The study, published in the New England Journal of Medicine on June 9, was a phase 2, randomized, placebo-controlled, double-blind trial of 76 patients who were 18 years old or younger. The patients did not have diabetes, but were genetically susceptible to the condition and had other high-risk features. Patients can live with the condition for years without showing symptoms.
Patients were randomly assigned to a single 14-day course of teplizumab or placebo.

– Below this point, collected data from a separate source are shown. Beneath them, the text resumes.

(** What [standardize_gene_name] computes, step by step, and the inputs at
    which a second application changes the result: those whose first result
    still starts with one of the three prefixes. *)
Lemma standardize_gene_name_idempotent_iff (x : option string) :
  standardize_gene_name None = None
  /\ (forall s,
        standardize_gene_name (Some s)
        = Some (strip
                  (remove_prefix
                     (remove_prefix
                        (remove_prefix (split_dot_head s) "gene-") "Gene-")
                     "GENE-")))
  /\ (standardize_gene_name (standardize_gene_name x) = standardize_gene_name x
      <-> match standardize_gene_name x with
          | None => True
          | Some y => no_known_prefix y
          end).
Proof.
  split; [reflexivity|]. split; [reflexivity|].
  destruct x as [s|]; [|simpl; tauto].
  rewrite !standardize_gene_name_Some.
  set (z := fold_left remove_prefix prefixes (split_dot_head s)).
  assert (Hz : has_dot (strip z) = false).
  { apply strip_no_dot, remove_prefixes_no_dot, split_dot_head_no_dot. }
  rewrite (split_dot_head_fixed _ Hz).
  split.
  - intros H p Hp.
    destruct (startswith (strip z) p) eqn:E; [|reflexivity].
    exfalso. injection H as H.
    pose proof (remove_prefixes_shorter prefixes (strip z) p
                  prefixes_nonempty Hp E) as Hlt.
    pose proof (strip_length (fold_left remove_prefix prefixes (strip z))).
    apply (f_equal String.length) in H.
    change (remove_prefix
              (remove_prefix (remove_prefix (strip z) "gene-") "Gene-") "GENE-")
      with (fold_left remove_prefix prefixes (strip z)) in H.
    lia.
  - intros H. rewrite (remove_prefixes_fixed prefixes (strip z) H).
    now rewrite strip_idempotent.
Qed.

In this trial, 44 patients (half of whom were siblings of patients with type 1 diabetes) were randomly assigned to teplizumab for a 14-day course and 32 received a placebo. The 76 participants––nearly three-quarters of whom were under 18 years old––were given oral glucose-tolerance tests three and six months after infusions, and then every six months, to test for T1D.
Follow-ups were conducted at six-month intervals through four years. By the end of the trial, 57 percent of those assigned to teplizumab were T1D-free, versus 28 percent of those on placebo.
The findings were as follows:
• Median time to the diagnosis of type 1 diabetes was 48.4 months in the teplizumab group and 24.4 months in the placebo group.
• 19 (43%) of the patients who received teplizumab were diagnosed with type 1 diabetes compared to 23 (72%) in the placebo group.
• The median delay in the diagnosis of diabetes was 2 years.
The onset of diabetes was also different between the two groups––for the placebo group, it took an average of 24.2 months until T1D was diagnosed, while for the teplizumab group, it took an average of 48.4 months to receive a diagnosis. Study authors say that the first year of taking teplizumab showed the strongest results: “...diabetes was diagnosed in only 3 of 44 participants (7%) in the teplizumab group, in contrast to 14 of 32 participants (44%) in the placebo group.”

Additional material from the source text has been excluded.